::: EXTRACTED DATA :::

(** [addEvent] with a callback returns, and a callback that it accepts is
    registered; unless [epoll_ctl] fails it accepts every first one. The other
    descriptors keep their contexts. *)
Lemma addEvent_callback tfd tid fd ev cb s :
  io_ok tfd s -> (0 <= fd)%Z -> an_event ev -> (local_of tid (io_process s)).(l_scheduler) = true ->
  ∃ n s', addEvent tid fd ev (Some cb) s = (Ret n, s') ∧ io_process s' = io_process s ∧
  (∀ i c, i ≠ Z.to_nat fd -> m_fdContexts s !! i = Some c -> m_fdContexts s' !! i = Some c) ∧
  (∀ i c, i ≠ Z.to_nat fd -> m_fdContexts s !! i = None -> m_fdContexts s' !! i = Some c -> c.(fc_events) = 0%Z) ∧
  ((∀ op fd' mask e, (epoll_ctl op fd' mask e).1 = true) -> unregistered s fd ev -> n = 0%Z) ∧
  (n = 0%Z -> io_timers s' = io_timers s ∧ registered_as s' fd ev cb).
Proof.
  intros Hok Hfd Ha Hsch. unfold addEvent. erewrite bind_run by done.
  destruct (addEvent_context tfd fd s Hok Hfd) as (s1 & c & Hpre & Hok1 & Hc & Ht & HP & Hkeep & Hfresh).
  erewrite bind_run by exact Hpre.
  assert (Z.to_nat fd < length (m_fdContexts s1)) as Hlt by by eapply lookup_lt_Some.
  pose proof (ok_contexts _ _ Hok1 _ _ Hc) as Hcok.
  destruct (has (fc_events c) ev) eqn:Hhas.
  { exists (-1)%Z, s1. split; [unfold add_to_context; erewrite bind_run by (by apply get_context_run); by rewrite Hhas|].
    split_and!; [done|naive_solver|naive_solver| |done]. intros _ Hun. destruct (m_fdContexts s !! Z.to_nat fd) as [c'|] eqn:Hc'.
    - apply Hkeep in Hc' as Hc1. rewrite Hc in Hc1. injection Hc1 as <-. by rewrite (Hun _ Hc') in Hhas.
    - rewrite (Hfresh _ _ Hc' Hc) in Hhas. by destruct Ha as [->| ->]. }
  destruct (epoll_ctl (if bool_decide (c.(fc_events) = 0)%Z then EPOLL_CTL_ADD else EPOLL_CTL_MOD) fd
    (Z.lor (Z.lor EPOLLET c.(fc_events)) ev) s1.(m_epfd)) as [[] e] eqn:Hctl.
  2:{ exists (-1)%Z. eexists. split; [unfold add_to_context; erewrite bind_run by (by apply get_context_run);
        rewrite Hhas; by erewrite bind_run by by apply ctl_run|]. split_and!; [done|naive_solver|naive_solver| |done].
      intros Hgood. specialize (Hgood (if bool_decide (c.(fc_events) = 0)%Z then EPOLL_CTL_ADD else EPOLL_CTL_MOD) fd
        (Z.lor (Z.lor EPOLLET c.(fc_events)) ev) s1.(m_epfd)). by rewrite Hctl in Hgood. }
  rewrite (add_to_context_start tid fd ev (Some cb) s1 c e) by done. cbv zeta. rewrite HP, Hsch.
  erewrite bind_run by by apply set_context_run; cbn; apply list_lookup_insert_eq.
  eexists _, _. split; [done|]. cbn. rewrite list_insert_insert_eq. split_and!; [done| | |done|].
  - intros i c' Hi Hc'. rewrite list_lookup_insert_ne by done. by apply Hkeep.
  - intros i c' Hi. rewrite list_lookup_insert_ne by done. by apply Hfresh.
  - intros _. split; [done|]. eexists. cbn. split; [by apply list_lookup_insert_eq|]. rewrite fc_events_put.
    split; [|by destruct Ha as [->| ->]]. cbn [set_events fc_events].
    rewrite (has_lor _ _ ev (ok_events _ _ Hcok) Ha Ha), Hhas. by destruct Ha as [->| ->].
Qed.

:::

Your task is to retype all of the records exactly.

* TASK OUTPUT *
(** [addEvent] with a callback returns, and a callback that it accepts is
    registered; unless [epoll_ctl] fails it accepts every first one. The other
    descriptors keep their contexts. *)
Lemma addEvent_callback tfd tid fd ev cb s :
  io_ok tfd s -> (0 <= fd)%Z -> an_event ev -> (local_of tid (io_process s)).(l_scheduler) = true ->
  ∃ n s', addEvent tid fd ev (Some cb) s = (Ret n, s') ∧ io_process s' = io_process s ∧
  (∀ i c, i ≠ Z.to_nat fd -> m_fdContexts s !! i = Some c -> m_fdContexts s' !! i = Some c) ∧
  (∀ i c, i ≠ Z.to_nat fd -> m_fdContexts s !! i = None -> m_fdContexts s' !! i = Some c -> c.(fc_events) = 0%Z) ∧
  ((∀ op fd' mask e, (epoll_ctl op fd' mask e).1 = true) -> unregistered s fd ev -> n = 0%Z) ∧
  (n = 0%Z -> io_timers s' = io_timers s ∧ registered_as s' fd ev cb).
Proof.
  intros Hok Hfd Ha Hsch. unfold addEvent. erewrite bind_run by done.
  destruct (addEvent_context tfd fd s Hok Hfd) as (s1 & c & Hpre & Hok1 & Hc & Ht & HP & Hkeep & Hfresh).
  erewrite bind_run by exact Hpre.
  assert (Z.to_nat fd < length (m_fdContexts s1)) as Hlt by by eapply lookup_lt_Some.
  pose proof (ok_contexts _ _ Hok1 _ _ Hc) as Hcok.
  destruct (has (fc_events c) ev) eqn:Hhas.
  { exists (-1)%Z, s1. split; [unfold add_to_context; erewrite bind_run by (by apply get_context_run); by rewrite Hhas|].
    split_and!; [done|naive_solver|naive_solver| |done]. intros _ Hun. destruct (m_fdContexts s !! Z.to_nat fd) as [c'|] eqn:Hc'.
    - apply Hkeep in Hc' as Hc1. rewrite Hc in Hc1. injection Hc1 as <-. by rewrite (Hun _ Hc') in Hhas.
    - rewrite (Hfresh _ _ Hc' Hc) in Hhas. by destruct Ha as [->| ->]. }
  destruct (epoll_ctl (if bool_decide (c.(fc_events) = 0)%Z then EPOLL_CTL_ADD else EPOLL_CTL_MOD) fd
    (Z.lor (Z.lor EPOLLET c.(fc_events)) ev) s1.(m_epfd)) as [[] e] eqn:Hctl.
  2:{ exists (-1)%Z. eexists. split; [unfold add_to_context; erewrite bind_run by (by apply get_context_run);
        rewrite Hhas; by erewrite bind_run by by apply ctl_run|]. split_and!; [done|naive_solver|naive_solver| |done].
      intros Hgood. specialize (Hgood (if bool_decide (c.(fc_events) = 0)%Z then EPOLL_CTL_ADD else EPOLL_CTL_MOD) fd
        (Z.lor (Z.lor EPOLLET c.(fc_events)) ev) s1.(m_epfd)). by rewrite Hctl in Hgood. }
  rewrite (add_to_context_start tid fd ev (Some cb) s1 c e) by done. cbv zeta. rewrite HP, Hsch.
  erewrite bind_run by by apply set_context_run; cbn; apply list_lookup_insert_eq.
  eexists _, _. split; [done|]. cbn. rewrite list_insert_insert_eq. split_and!; [done| | |done|].
  - intros i c' Hi Hc'. rewrite list_lookup_insert_ne by done. by apply Hkeep.
  - intros i c' Hi. rewrite list_lookup_insert_ne by done. by apply Hfresh.
  - intros _. split; [done|]. eexists. cbn. split; [by apply list_lookup_insert_eq|]. rewrite fc_events_put.
    split; [|by destruct Ha as [->| ->]]. cbn [set_events fc_events].
    rewrite (has_lor _ _ ev (ok_events _ _ Hcok) Ha Ha), Hhas. by destruct Ha as [->| ->].
Qed.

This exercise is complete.